La falta de fondos deja a los «pablistas» sin campaña para Vistalegre

Errejón ha recorrido toda España, mientras el líder no ha salido de Madrid. El sector de Iglesias sospecha que los «errejonistas» contaban. con un dinero oculto para la candidatura

Errejón e Iglesias se estrechan la mano, ayer en el Congreso de los Diputados
Errejón e Iglesias se estrechan la mano, ayer en el Congreso de los Diputados

Errejón ha recorrido toda España, mientras el líder no ha salido de Madrid. El sector de Iglesias sospecha que los «errejonistas» contaban

con un dinero oculto para la candidatura.

La lista de Pablo Iglesias para el segundo cónclave de Podemos adolece de unas carencias que traen por el camino de la amargura a su entorno. «Se ha improvisado demasiado y hemos llegado al último tramo para Vistalegre II con muchos flecos sueltos», aseguran fuentes «pablistas», que ponen como ejemplo el hecho de que la candidatura auspiciada por el secretario general del partido no cuente con medios económicos suficientes como para que su número uno pueda hacer una campaña en toda regla. «Estamos pelados», argumentan, poniéndolo en contraposición a los fondos con los que contaría la lista «Recuperar la ilusión», del secretario político Íñigo Errejón.

La cuestión de la liquidez económica de las candidaturas es la comidilla en el interior del partido morado, ya que, tal y como señaló LA RAZÓN, en el sector «pablista» –aunque no sólo en él– existen sospechas de que los errejonistas en cargos de confianza no sólo han cotizado para Podemos, sino también para un «fondo de guerra» destinado a crear un pulmón financiero para la candidatura del número dos de la formación.

Pero la situación de los fondos para la campaña no es la única en la que los «errejonistas» –«errejoners» para los críticos con el secretario político– parecen haber tomado la delantera a los «pablistas». «Otra cuestión vital es el control de Errejón de los puestos clave del aparato del partido», argumentan fuentes de Podemos. Al fin y al cabo, el secretario político, encargado de poner en pie la estructura de la formación, copó con su gente la mayor parte de los cargos del funcionariado podemista. Entidades como Juventud Sin Futuro o Contrapoder, que sirvieron como cantera para dotar a Podemos de esos trabajadores internos, han resultado no ser más que piezas del ajedrez que maneja Errejón.

Para muestra un botón: la reciente aparición de un artículo periodístico sobre el manejo del catalán por parte de Errejón fue muy comentado a nivel interno para sostener ese argumento.
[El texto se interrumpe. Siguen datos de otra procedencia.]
(* ===== verification/SchedulerTasks.v ===== *)
(** * Tasks without the lists: what holds of the frames, whatever the bodies do

    The frames with the links erased ([core]), the queue [rq] and the roots [rt]: who owns
    which frame ([mem_ok]) and who is in the queue ([queue_ok]), and the lemmas for each kind
    of change. *)
From S2P Require Import Prelude Scheduler SchedulerLists.
Import Sched.

Section tasks.
Context {B : Type}.
Implicit Types w : World B.
Implicit Types f g : Frame B.
Implicit Types c : gmap nat (Frame B).
Implicit Types rq rt : list nat.
Implicit Types mt : gmap nat nat.

Notation awaiting j := (AwaitingChild (mkAwaiter (Some j) None)).

(** ** Tasks *)

(** A task in a variable has not been started and is in neither list. *)
Definition unstarted c rq rt (j : nat) : Prop :=
  ∃ g, c !! j = Some g ∧ point g = Initial ∧ j ∉ rq ∧ j ∉ rt ∧ continuation_ (promise g) = None.

Record frame_ok c rq rt (i : nat) f : Prop := {
  fo_handle : handle_ (promise f) = true;
  fo_sched : scheduler_ (promise f) = None ∨ scheduler_ (promise f) = Some this;
  fo_tasks x j : tasks f !! x = Some j → (i < j)%nat ∧ unstarted c rq rt j;
  fo_leaf : point f = Initial ∨ point f = Final → tasks f = ∅;
  fo_bound : point f ≠ Initial → scheduler_ (promise f) = Some this;
  fo_parent p : continuation_ (promise f) = Some p → ∃ g, c !! p = Some g ∧ point g = awaiting i;
  fo_child a : point f = AwaitingChild a → ∃ j g, a = mkAwaiter (Some j) None ∧ (i < j)%nat ∧ c !! j = Some g ∧
    continuation_ (promise g) = Some i ∧ scheduler_ (promise g) = Some this ∧ j ∉ rt;
}.
Lemma body_step_ok w : world_ok w → ensures (body_step behave w) (λ w', world_ok w' ∧ step_post w w').
Proof.
  intros (rq & rt & H & Hm). unfold body_step. destruct (control w) as [| thread i root budget count caller] eqn:Ec.
  { apply ensures_val. split; [| unfold step_post; by rewrite Ec]. exists rq, rt. by rewrite Ec. }
  unfold mode_ok in Hm. rewrite Ec in Hm. destruct Hm as (Hr & Ho & Hd & -> & Hcnt & Hca & Hsp). cbn [executing] in H.
  destruct (executing_frame _ _ _ _ _ H) as (f & Hi & Pf & Sf & Hq). rewrite (deref_eq _ _ _ Hi). cbn [mbind outcome_bind].
  destruct (behave (local f) (answer f)) as [request b]. rewrite (update_eq _ _ _ _ Hi). cbn [mbind outcome_bind]. set (w0 := set_frames _ w).
  set (f0 := with_local b f). assert (frames w0 !! i = Some f0) as Hi0 by apply lookup_insert_eq.
  assert (state [] rq rt (Some i) w0) as H0.
  { destruct (update_key [] rq rt (Some i) w i f (with_local b) H Hi) as (w0' & E & S & _ & _); auto. rewrite (update_eq _ _ _ _ Hi) in E.
    injection E as <-. exact S. }
  set (next := suspended thread i (bool_decide (i ∈ rt)) budget count caller).
  assert (∀ w' rq' rt', state [] rq' rt' (Some i) w' → noted w0 w' → (i ∈ rt' ↔ i ∈ rt) → world_ok w' ∧ step_post w w') as Hstay.
  { intros w' rq' rt' H' (K1 & K2 & K3 & K4 & _ & K6) Hrt. simpl in *.
    split; [| apply stay_post; [by rewrite Ec | done]]. exists rq', rt'. unfold mode_ok. rewrite K4, Ec. split; [done |].
    rewrite (bool_decide_ext (i ∈ rt') (i ∈ rt)) by done. split_and!; try done; try congruence; [lia.. | by apply K6]. }
  assert (∀ w' rq', state [] rq' rt None w' → keeps w0 w' → ensures (next w') (λ w', world_ok w' ∧ step_post w w')) as Hnext.
  { intros w' rq' H' ([=] & _ & _). simpl in *. eapply ensures_mono; [eapply suspended_ok; [done | congruence | congruence | done | done |] |].
    - intros ?. assert (cancel_pending_ (sched w) = true) by (apply Hsp; congruence). congruence.
    - intros w2 [K1 K2]. split; [done |]. unfold step_post. by rewrite Ec. }
  assert (∀ a w' rq', state [] rq' rt (Some i) w' → noted w0 w' → frames w' !! i = Some f0 →
    ensures (proceed i a w') (λ w', world_ok w' ∧ step_post w w')) as Hproceed.
  { intros a w' rq' H' K' Ef. eapply ensures_mono; [apply proceed_state; [exact H' | by eexists] |]. intros w2 [H2 K2].
    eapply Hstay; [exact H2 | | done]. eapply noted_trans; [exact K' | by apply keeps_noted]. }
  destruct request as [x b' void | x y | x | x | x | | | | | j | | | | | v | e].
  - pose proof (new_frame_ok b' void rq rt _ w0 H0) as Hn. destruct (new_frame b' void w0) as [c w1]. destruct Hn as (H1 & K1 & _ & Hfr).
    eapply ensures_mono; [eapply (change_tasks_ok [c] rq rt w1 i f0); [exact H1 | by apply Hfr | apply rearranges_new |] |].
    + intros j ->%list_elem_of_singleton. by apply (Hfr i f0).
    + intros w2 [H2 K2]. eapply Hstay; [exact H2 | | done]. by eapply keeps_noted, keeps_trans.
  - eapply ensures_mono; [eapply (change_tasks_ok [] rq rt w0 i f0); [done | done | apply rearranges_move | set_solver] |].
    intros w2 [H2 K2]. eapply Hstay; [exact H2 | by apply keeps_noted | done].
  - eapply ensures_mono; [eapply (change_tasks_ok [] rq rt w0 i f0); [done | done | apply rearranges_reset | set_solver] |].
    intros w2 [H2 K2]. eapply Hstay; [exact H2 | by apply keeps_noted | done].
  - eapply ensures_mono; [exact (body_spawn_ok thread rq rt i x w0 f0 H0 Hi0) |].
    intros w2 (rq' & rt' & H2 & K2 & Hrt). eapply Hstay; [exact H2 | by apply keeps_noted | done].
  - eapply await_ok; [exact H0 | done | done | |].
    + intros w' H' K'. eapply Hstay; [exact H' | by apply keeps_noted | done].
    + intros c w' H' K'. by eapply Hnext.
  - eapply yield_ok; [exact H0 | done | done |]. intros w' H' K'. by eapply Hnext.
  - unfold get_stop_token. rewrite (deref_eq _ _ _ Hi0). cbn [mbind outcome_bind]. eapply ensures_bind; [eapply token_ok; [exact H0 | by eexists] |]. intros [token w1] (H1 & K1 & E1).
    eapply Hproceed; [exact H1 | by apply keeps_noted | by rewrite E1].
  - unfold cancellation_point. rewrite (deref_eq _ _ _ Hi0). cbn [mbind outcome_bind]. eapply ensures_bind; [eapply token_ok; [exact H0 | by eexists] |]. intros [token w1] (H1 & K1 & E1).
    eapply Hproceed; [exact H1 | by apply keeps_noted | by rewrite E1].
  - eapply ensures_bind; [by eapply park_ok |]. intros w1 [H1 K1]. by eapply Hnext.
  - eapply ensures_bind; [by eapply wake_ok |]. intros [a w1] (K1 & rq' & H1).
    eapply ensures_mono; [eapply proceed_state; [exact H1 |] |].
    + destruct (executing_frame _ _ _ _ _ H1) as (f1 & -> & _). by eexists.
    + intros w2 [H2 K2]. eapply Hstay; [exact H2 | | done]. by eapply keeps_noted, keeps_trans.
  - destruct (close_ok thread _ _ _ _ _ H0) as (H1 & K1 & E1). destruct (close thread w0) as [a w1]. simpl in *.
    eapply Hproceed; [exact H1 | by apply keeps_noted | by rewrite E1].
  - eapply ensures_bind; [by eapply shutdown_noted |]. intros w1 (H1 & K1 & E1). eapply Hproceed; [exact H1 | done | by rewrite E1].
  - eapply ensures_bind; [by eapply cancel_noted |]. intros w1 (H1 & K1 & E1). eapply Hproceed; [exact H1 | done | by rewrite E1].
  - eapply ensures_bind; [by eapply nested_ok |]. intros w1 (H1 & K1 & E1 & _). eapply Hproceed; [exact H1 | done | by rewrite E1].
  - eapply ensures_bind; [eapply finish_body_ok; [exact H0 | done | done | |] |].
    + intros g. by destruct (void_ g).
    + intros g. by destruct (void_ g).
    + intros w1 (rq' & H1 & K1). by eapply Hnext.
  - eapply ensures_bind; [eapply finish_body_ok; [exact H0 | done | done | by intros g | by intros g] |].
    intros w1 (rq' & H1 & K1). by eapply Hnext.
Qed.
La pieza iba acompañada de una fotografía que mostraba, diez años atrás, a Jorge Moruno y a Sergio Illanes, conocido como «El Manzanas», acompañando al ahora secretario político. A día de hoy, Moruno es el responsable de Discurso de Podemos, encargado de elaborar los argumentarios de la formación, y uno de los pilares de su candidatura que se ha enzarzado en polémicas públicas con asesores pablistas. Por su parte, Illanes, ingeniero de Obras Públicas y aficionado al paracaidismo y los deportes de contacto, es responsable de la célula de seguridad del partido.

Poli bueno/poli malo

Otro problema que enfrenta Iglesias es la percepción de que tanto su gente como él encarnan el ala radical de Podemos, mientras que Errejón supone la moderación del proyecto. El secretario político y su círculo cultivan esa imagen, aunque fuentes no alineadas del partido señalan que habría mucho que discutir al respecto. En ese sentido, señalan que Errejón sería más habilidoso a la hora de presentarse como el «poli bueno»: «Mientras que Pablo se enzarza en polémicas y entra más al trapo, Errejón prefiere mostrar un tono más conciliador. Ya pasó en la última campaña electoral: si a Pablo se le atragantaba algún medio, allí iba Errejón a cubrir el hueco». Sin embargo, hay quienes recuerdan que algunas personas vinculadas ahora al secretario político no pasan por ser moderados y transversales. El propio Moruno mantiene en su perfil de Twitter una imagen con niños pequeños ataviados como milicianos portando armas de juguete y saludando puño en alto.

Sin embargo, esa percepción de los errejonistas como moderados ha calado y debe mucho a la accesibilidad del secretario político y su equipo. Además, fuentes de Podemos inciden en que el número dos del partido morado ha sabido ganarse a los medios y manejar una estrategia de comunicación más accesible, mientras que los «pablistas» dependen en gran medida del tirón de su líder, que sigue siendo grande. De hecho, uno de los ejes de campaña de la candidatura de Iglesias pasa por el carisma del secretario general y su liderazgo y por aportar un mensaje de unidad.